To help men evaluate their situation related to PSA here are some statistics on prostate cancer. Other than skin cancer, prostate cancer is the most common cancer in American men. Here are the latest American Cancer Society estimates for prostate cancer in the United States; they are for 2011. About 240,890 new cases of prostate cancer will be diagnosed and about 33,720 men will die of prostate cancer. About 1 man in 6 will be diagnosed with prostate cancer during his lifetime. More than 2 million men in the United States who have been diagnosed with prostate cancer at some point are still alive today and this was before the recommendations by the “Panel of Experts” that testing be stopped in most cases. Prostate cancer is the second leading cause of cancer death in American men, behind only lung cancer. Approximately 1 man in 36 will die of prostate cancer and it is the most common cause of death from cancer in men over age 75.

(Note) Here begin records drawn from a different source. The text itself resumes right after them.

(** * Fog index of accounting-policy sections: a model of [main.py]

    The program reads annual-report filings, cuts out one section per
    issuer, flattens it to text and scores the text with a Gunning-Fog
    style index.  This development embeds the scorer ([Fog]), the
    HTML-to-text step and the issuer extractors ([BaseMDNA] and its
    subclasses), and proves or refutes the statements of the specification
    about them.

    Python strings are sequences of code points; the regular expressions of
    the program are embedded as syntax trees and run by a backtracking
    matcher that follows the [re] module (leftmost match, ordered
    alternatives, greedy and lazy stars, zero-width assertions).  What the
    program takes from the Unicode database and from lxml is kept abstract
    in two type classes. *)

From Stdlib Require Import Floats Uint63.
From Stdlib Require Import String Ascii.
From Stdlib Require Import List NArith ZArith Bool Arith Lia.
Import ListNotations.

Set Implicit Arguments.

(** ** Python values *)

(** A [str] is a sequence of Unicode code points. *)
Definition char := N.
Bind Scope N_scope with char.
Definition str := list char.

Definition ord (a : ascii) : char := N_of_ascii a.

(** [u "abc"] is the Python literal ["abc"]; it is used for ASCII literals
    only. *)
Fixpoint u (s : string) : str :=
  match s with
  | EmptyString => []
  | String a s' => ord a :: u s'
  end.

Definition between (lo hi c : char) : bool := ((lo <=? c) && (c <=? hi))%N.

Definition str_eqb (a b : str) : bool :=
  if list_eq_dec N.eq_dec a b then true else false.

(** The exceptions the modelled code can raise. *)
Inductive exn :=
| ZeroDivisionError
| TypeError
| ValueError
| IndexError
| NotImplementedError
| AttributeError
| ParserError.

I feel the Panel of Experts is probably using defective data and their decision, as was the case with stopping mammograms in women, is being driven by the health insurance industry. However, one must acknowledge this may not make sense either as long term care of cancer patients would seem to be much more expensive that appropriate and timely treatment to cure the cancer. My recommendation to my fellow men is continue to get your routine PSA tests. They are a simple blood test and not expensive and one firm is offering home test kits for under $50.
John Gordon, Princeville
We can only blame ourselves
The County Council’s decision to continue with Kaua‘i’s exemption from the state law mandating solar water heaters on new homes is disappointing. But the fact that we allowed this to happen is crushing.

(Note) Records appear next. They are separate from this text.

(** X18. What [validate_sqlalchemy_code] returns: the code counts as
    syntactically valid exactly when it parses, the base class as found
    exactly when it parses and contains declarative_base; there is at most
    one error and there are at most three warnings; the error list is
    empty exactly when both flags are set; and after a syntax error
    nothing else is checked, so no other flag is set and no warning is
    given. *)
Theorem validator_result_shape :
  forall code : string,
    let r := fst (validate_sqlalchemy_code ast_parse code) in
    (syntax_valid r = true <-> ast_parse code = None)
    /\ (base_class_found r = true
        <-> ast_parse code = None
            /\ Py.contains "declarative_base" code = true)
    /\ (errors r = []
        <-> syntax_valid r = true /\ base_class_found r = true)
    /\ (List.length (errors r) <= 1)%nat
    /\ (List.length (warnings r) <= 3)%nat
    /\ (syntax_valid r = false ->
        base_class_found r = false
        /\ columns_found r = false
        /\ relationships_found r = false
        /\ warnings r = []
        /\ List.length (errors r) = 1%nat).
Proof.
  intros code r. subst r. unfold validate_sqlalchemy_code.
  set (mi := missing_from code required_imports). clearbody mi.
  destruct (ast_parse code) as [e|]; simpl.
  { repeat split; intros; try discriminate; try lia; intuition discriminate. }
  destruct (Py.contains "declarative_base" code);
    destruct (Py.contains "Column(" code);
    destruct (Py.contains "relationship(" code);
    destruct mi;
    simpl; repeat split; intros; try discriminate; try lia;
    try reflexivity; intuition discriminate.
Qed.

Lemma verdict_of_validation (code : string) :
  verdict (fst (validate_sqlalchemy_code ast_parse code))
  = match ast_parse code with
    | None => if Py.contains "declarative_base" code
              then verdict_valid else verdict_invalid
    | Some _ => verdict_invalid
    end.
Proof.
  unfold validate_sqlalchemy_code, verdict.
  set (mi := missing_from code required_imports). clearbody mi.
  destruct (ast_parse code) as [e|]; simpl; [reflexivity|].
  destruct (Py.contains "declarative_base" code);
    destruct (Py.contains "Column(" code);
    destruct (Py.contains "relationship(" code);
    destruct mi;
    reflexivity.
Qed.

Lemma printed_is_not_needs_work (code x : string) :
  In x (snd (validate_sqlalchemy_code ast_parse code)) ->
  x <> verdict_needs_work.
Proof.
  unfold validate_sqlalchemy_code.
  set (mi := missing_from code required_imports). clearbody mi.
  destruct (ast_parse code) as [e|]; simpl.
  { intros [<-|[]]. discriminate. }
  destruct (Py.contains "declarative_base" code);
    destruct (Py.contains "Column(" code);
    destruct (Py.contains "relationship(" code);
    destruct mi;
    simpl; intros H;
    repeat (destruct H as [<-|H]; [discriminate|]);
    contradiction.
Qed.

Variable strip : string -> string.

(** X19. The validator never gives its middle verdict: for code that
    parses and contains declarative_base the verdict is that the code is
    valid, for all other code that it is invalid, and the line saying the
    code needs work is never printed by [main], whatever is typed in. *)
Theorem needs_work_verdict_is_unreachable :
  (forall code : string,
      verdict (fst (validate_sqlalchemy_code ast_parse code))
      = match ast_parse code with
        | None => if Py.contains "declarative_base" code
                  then verdict_valid else verdict_invalid
        | Some _ => verdict_invalid
        end)
  /\ (forall input : list string,
         ~ In verdict_needs_work (main ast_parse strip input)).
Proof.
  split; [exact verdict_of_validation|].
  intros input Hin. unfold main in Hin.
  destruct (read_code strip input) as [|l ls].
  { simpl in Hin.
    repeat (destruct Hin as [Hin|Hin]; [discriminate|]). contradiction. }
  pose proof (verdict_of_validation
                (Py.join (String "010" EmptyString) (l :: ls))) as Hv.
  pose proof (printed_is_not_needs_work
                (Py.join (String "010" EmptyString) (l :: ls))) as Hp.
  destruct (validate_sqlalchemy_code ast_parse
              (Py.join (String "010" EmptyString) (l :: ls)))
    as [results printed].
  cbn [fst snd] in Hv, Hp.
  apply in_app_or in Hin. destruct Hin as [Hin|Hin].
  { simpl in Hin.
    repeat (destruct Hin as [Hin|Hin]; [discriminate|]). contradiction. }
  apply in_app_or in Hin. destruct Hin as [Hin|Hin].
  { simpl in Hin.
    repeat (destruct Hin as [Hin|Hin]; [discriminate|]). contradiction. }
  apply in_app_or in Hin. destruct Hin as [Hin|Hin].
  { now apply Hp in Hin. }
  simpl in Hin. destruct Hin as [Hin|[Hin|[Hin|[]]]]; try discriminate.
  rewrite Hv in Hin.
  unfold verdict_valid, verdict_invalid, verdict_needs_work in Hin.
  destruct (ast_parse (Py.join (String "010" EmptyString) (l :: ls)));
    [discriminate|].
  destruct (Py.contains "declarative_base"
              (Py.join (String "010" EmptyString) (l :: ls)));
    discriminate.
Qed.

(** X20. Code that the pipeline accepted passes the standalone validator:
    for a model constructed from the service's answer, the code, also
    under any text put in front of it such as the comment line naming the
    image, has its base class found, gives no error and gets the verdict
    valid, provided it parses. *)
Theorem pipeline_code_passes_validator :
  forall (f : ResponseFields) (m : SQLAlchemyModels) (front : string),
    validate f = inr m ->
    ast_parse (front ++ code m) = None ->
    let r := fst (validate_sqlalchemy_code ast_parse (front ++ code m)) in
    syntax_valid r = true
    /\ base_class_found r = true
    /\ errors r = []
    /\ verdict r = verdict_valid.
Proof.
  intros f m front Hv Hp r.
  destruct (validate_ok_inv f m Hv) as (_ & Hm & _).
  assert (Hc : Py.contains "declarative_base" (front ++ code m) = true)
    by (apply contains_app_l; exact Hm).
  assert (Hverdict : verdict r = verdict_valid)
    by (unfold r; rewrite verdict_of_validation, Hp, Hc; reflexivity).
  subst r. revert Hverdict. unfold validate_sqlalchemy_code.
  set (mi := missing_from (front ++ code m) required_imports). clearbody mi.
  rewrite Hp, Hc. intros Hverdict.
  destruct (Py.contains "Column(" (front ++ code m));
    destruct (Py.contains "relationship(" (front ++ code m));
    destruct mi; repeat split; try reflexivity; exact Hverdict.
Qed.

The County Council is not serving the people of Kaua‘i, but there is nobody to blame but ourselves. There would be an outcry from us, their constituents, if they made a move to mandate solar water heaters. We point fingers at those making decisions before pointing them at ourselves.
For that reason, most Council members will do everything in their power to not take a stand. Their excuse at last weeks meeting was that they didn’t want to limit personal choice.
But free market capitalism is what got us into this mess. Peak oil, dwindling resources, climate change, unchecked population growth, economic stagnation, and extreme inequality.
These will all come to a head this century. This will be the hardest period of humanity’s history. And there’s nobody who is going to solve the problem for us. The Federal Government has become impotent and Big Business only thinks of profits. It’s up to local governments and individuals to ease the transition.
By ourselves our efforts will be insignificant. But as an isolated island community, we can have an impact and, more importantly, we can be an example for the world.
If we don’t solve this now, it’s game over. Not only for us, but for our kids, and every future generation.
And yes, it starts with solar water heaters.
Luke Evslin, Kapa‘a
Be aware of Po‘ipu thefts
Just recently I have had a couple friends that have had personal items stolen out of the back of their vehicles in Po‘ipu.
I have always known Kaua’i to be a safe, trusting and friendly island so it shocks me that items can be taken in the clear light of day. The worst part was that one of the items was a child’s stroller!
I remember when residents would leave their keys in their cars and walk into a store without any hesitation or concern of robbery.
Working in Po‘ipu and residing nearby, I am very concerned and disappointed people would do such a thing. I don’t know if a police report was filed but I do know local security was contacted. I want to make the community aware.